Despite receiving hundreds of billions of dollars in oil revenue and international aid, successive governments failed to ensure a regular power supply, clean water, sewage treatment and other public services.
A sharp drop in oil prices since the coronavirus pandemic hit global travel and economic activity has left the government struggling even to pay salaries in the public sector, its biggest expenditure.
Meanwhile, operating amid the health crisis has placed an extra burden on schools and the families of their pupils.
At Al Makarim, teachers donate nearly one quarter of their salaries to a maintenance fund and to pay for Covid-19 safety measures, such as a sanitisation booth, disinfectant sprays for the classrooms, hand sanitisers and face masks for pupils who cannot afford them.
“Now, we are in a war against coronavirus to keep illiteracy away from our children who forgot everything over the past period” when schools were closed, Mr Malkouf said.
Despite the precautions, some families are wary of sending their children to school and have opted to have them learn online.
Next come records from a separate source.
Lemma singleton_turn_ok registered store :
  store_ok store -> Forall (fun r => can_serve r.2) registered ->
  exists store', singleton_turn registered store = (Ok (), store') /\ store_ok store' /\
    forall key subscriber, dict_get store' key = Some subscriber -> served subscriber.
Proof.
  intros Hstore Hall. destruct (register_all_ok _ _ Hstore Hall) as [Hnd Hserve].
  unfold singleton_turn, singleton_distribute, mbind, ST_bind, st_modify, st_get.
  set (store1 := register_all registered store) in *.
  destruct (distribute_to_ok store1 store1 Hnd) as (store' & Hrun & Hs').
  { intros k s Hs. by apply dict_elem_get. }
  { intros k s Hs%dict_elem_get; [|done]. by apply can_serve_sources, (Hserve k). }
  exists store'. split; [exact Hrun|].
  assert (forall key s', dict_get store' key = Some s' -> exists s sources,
    dict_get store1 key = Some s /\ sources_for (sc_requests s) sources /\
    s' = accept_sources sources s) as Hfrom.
  { intros key s' Hkey. specialize (Hs' key). destruct (dict_get store1 key) as [s|]; [|congruence].
    destruct Hs' as (sources & Hsources & Hs'). exists s, sources. split_and!; congruence || done. }
  split; [split|].
  - pose proof (distribute_to_keys store1 store1 Hnd) as Hkeys. by rewrite Hrun in Hkeys.
  - intros key s' (s & sources & Hs & _ & ->)%Hfrom x. rewrite accept_sources_requests.
    by apply (Hserve key).
  - intros key s' (s & sources & _ & Hsources & ->)%Hfrom x. rewrite accept_sources_requests.
    intros Hx. pose proof (accept_all sources s x) as Hacc. cbn zeta in Hacc.
    rewrite (constructed_identifiers _ _ Hsources) in Hacc. unfold accept_sources.
    destruct (delegate_of s x); [by rewrite Hacc|by apply Hacc].
Qed.
(* ===== verification/PostgresQuery.v ===== *)
(** The Postgres query builder of [persistence/postgres/query.py]: expressions, conditions
    and queries, and the parameterised text they are rendered to. *)
From S2P Require Import Prelude Values.

(** ** psycopg's composables and parameters

    A [sql.Composed] is the sequence of the parts it is made of: [+], [join] and [format] of
    that library build such sequences, and rendering concatenates the parts. How an
    identifier is quoted is left to the library. *)
Inductive Composable :=
  | SQL (text : string)
  | Identifier (name : string)
  | Placeholder.

Abbreviation Composed := (list Composable).

#[export] Instance Composable_eq_dec : EqDecision Composable.
Proof. solve_decision. Defined.

(** [separator.join(parts)]. *)
Fixpoint sql_join (separator : string) (parts : list Composed) : Composed :=
  match parts with
  | [] => []
  | [part] => part
  | part :: rest => part ++ SQL separator :: sql_join separator rest
  end.

(** The values the library passes as parameters: plain ones, those wrapped in [Jsonb], and
    datetimes. *)
Inductive Param :=
  | PValue (v : Val)
  | PJsonb (v : Val)
  | PDateTime (t : Z).

Definition PStr (s : string) : Param := PValue (VStr s).
Definition PInt (z : Z) : Param := PValue (VInt z).

(** [ParameterisedQuery] and [ParameterisedQueryFragment]. *)
Definition ParameterisedQuery : Type := Composed * list Param.
Definition ParameterisedQueryFragment : Type := option Composed * list Param.

(** [[f[0] for f in fragments if f[0] is not None]] and
    [[p for f in fragments for p in f[1]]]. *)
Definition sql_fragments (l : list ParameterisedQueryFragment) : list Composed := omap fst l.
Definition fragment_params (l : list ParameterisedQueryFragment) : list Param :=
  concat (snd <$> l).

Module postgres.

(** ** Operators and directions *)
Inductive ComparisonType := TEXT | JSONB.

Inductive Operator :=
  | EQUALS | NOT_EQUALS | GREATER_THAN | GREATER_THAN_OR_EQUAL | LESS_THAN
  | LESS_THAN_OR_EQUAL | IN | CONTAINS | REGEX_MATCHES | NOT_REGEX_MATCHES
  | IS_NULL | IS_NOT_NULL.

#[global] Instance Operator_eq_dec : EqDecision Operator.
Proof. solve_decision. Defined.

Definition operator_value (o : Operator) : string :=
  match o with
  | EQUALS => "=" | NOT_EQUALS => "!=" | GREATER_THAN => ">"
  | GREATER_THAN_OR_EQUAL => ">=" | LESS_THAN => "<" | LESS_THAN_OR_EQUAL => "<="
  | IN => "IN" | CONTAINS => "@>" | REGEX_MATCHES => "~" | NOT_REGEX_MATCHES => "!~"
  | IS_NULL => "IS NULL" | IS_NOT_NULL => "IS NOT NULL"
  end.

Definition comparison_type (o : Operator) : ComparisonType :=
  match o with
  | REGEX_MATCHES | NOT_REGEX_MATCHES | IS_NULL | IS_NOT_NULL => TEXT
  | _ => JSONB
  end.

Definition has_value (o : Operator) : bool :=
  match o with IS_NULL | IS_NOT_NULL => false | _ => true end.

Inductive SetQuantifier := ALL | DISTINCT.

Inductive SortDirection := ASC | DESC.

#[global] Instance SortDirection_eq_dec : EqDecision SortDirection.
Proof. solve_decision. Defined.

Definition direction_value (d : SortDirection) : string :=
  match d with ASC => "ASC" | DESC => "DESC" end.

(** [SortDirection.reverse]. *)
Definition reverse_direction (d : SortDirection) : SortDirection :=
  match d with DESC => ASC | ASC => DESC end.
(* ===== verification/PostgresPages.v ===== *)
(** What the pages of [PostgresPaging] are made of: facts about sorted lists and their
    parts, and the evaluation of the selections, subqueries and rows that paging queries
    consist of. *)
From S2P Require Import Prelude Values Conversion Events Conditions Query MemoryQuery.
From S2P Require Import QueryTheory PostgresQuery PostgresQueryTheory.
From S2P Require Import PostgresConverters PostgresSql.

(** ** Lists *)
Section lists.
Context {A : Type}.
Implicit Types (l m : list A) (P Q : A -> bool).

Lemma filter_ext_elem P Q l :
  (forall x, x ∈ l -> P x = Q x) -> List.filter P l = List.filter Q l.
Proof. intros HPQ. apply filter_ext_in. intros x Hx%list_elem_of_In. auto. Qed.

Lemma NoDup_List_filter P l : NoDup l -> NoDup (List.filter P l).
Proof. rewrite !NoDup_ListNoDup. apply List.NoDup_filter. Qed.

#[global] Instance List_filter_Permutation P : Proper ((≡ₚ) ==> (≡ₚ)) (List.filter P).
Proof.
  induction 1 as [|x l m _ IH|x y l|l m k _ IH1 _ IH2]; cbn; [done| | |by etrans].
  - destruct (P x); by rewrite ?IH.
  - destruct (P x), (P y); try done. apply Permutation_swap.
Qed.

(** Elements kept early stay early. *)
Lemma elem_take_filter n P l x :
  x ∈ take n l -> P x = true -> x ∈ take n (List.filter P l).
Proof.
  revert n. induction l as [|y l IH]; intros [|n] Hx HP; try by apply not_elem_of_nil in Hx.
  cbn in Hx |- *. apply elem_of_cons in Hx as [->|Hx].
  - rewrite HP. constructor.
  - specialize (IH n Hx HP). destruct (P y); [by constructor|].
    apply elem_of_take in IH as (i & Hi & Hlt). apply elem_of_take. exists i. split; [done|lia].
Qed.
“Even if they practise physical distancing in the classrooms, the children can’t adhere to the rules for hours, especially when they eat or drink or use the bathroom,” said Noor Abdullah, a mother of two in Baghdad.
“We got the books and will have them study at home while following up with the teachers on online platforms, and we’ll evaluate the situation from time to time,” she said.
But most families cannot afford smartphones or computers for their children to study online, while poor electricity supply and internet make it hard for them to follow up, Mr Malkouf said.
In a country where the poverty rate is expected to rise to 31.7 per cent by the end of this year from 20 per cent in 2018, because of the socio-economic effects of the pandemic, buying a smartphone is a distant dream.
An internet subscription – which costs at least $50 a month – is a luxury for many. Even then, the connection is unreliable and relatively slow. In October, Iraq ranked 101st globally for fixed broadband connections, with an average speed of 28.9 Mbps, and 127th for mobile connectivity with an average speed of 12.95 Mbps, according to the Ookla Speedtest Global Index released last month.
Despite spending more than $62 billion on electricity since 2003, according to Prime Minister Mustafa Al Kadhimi, many Iraqi cities and towns still experience severe power cuts. In Yousifiyah, the failures sometimes last for more than 12 hours a day.
"Distance learning in rural areas is very hard and it is impossible to bear fruits given the lengthy power outage and internet problems," Mr Malkouf said.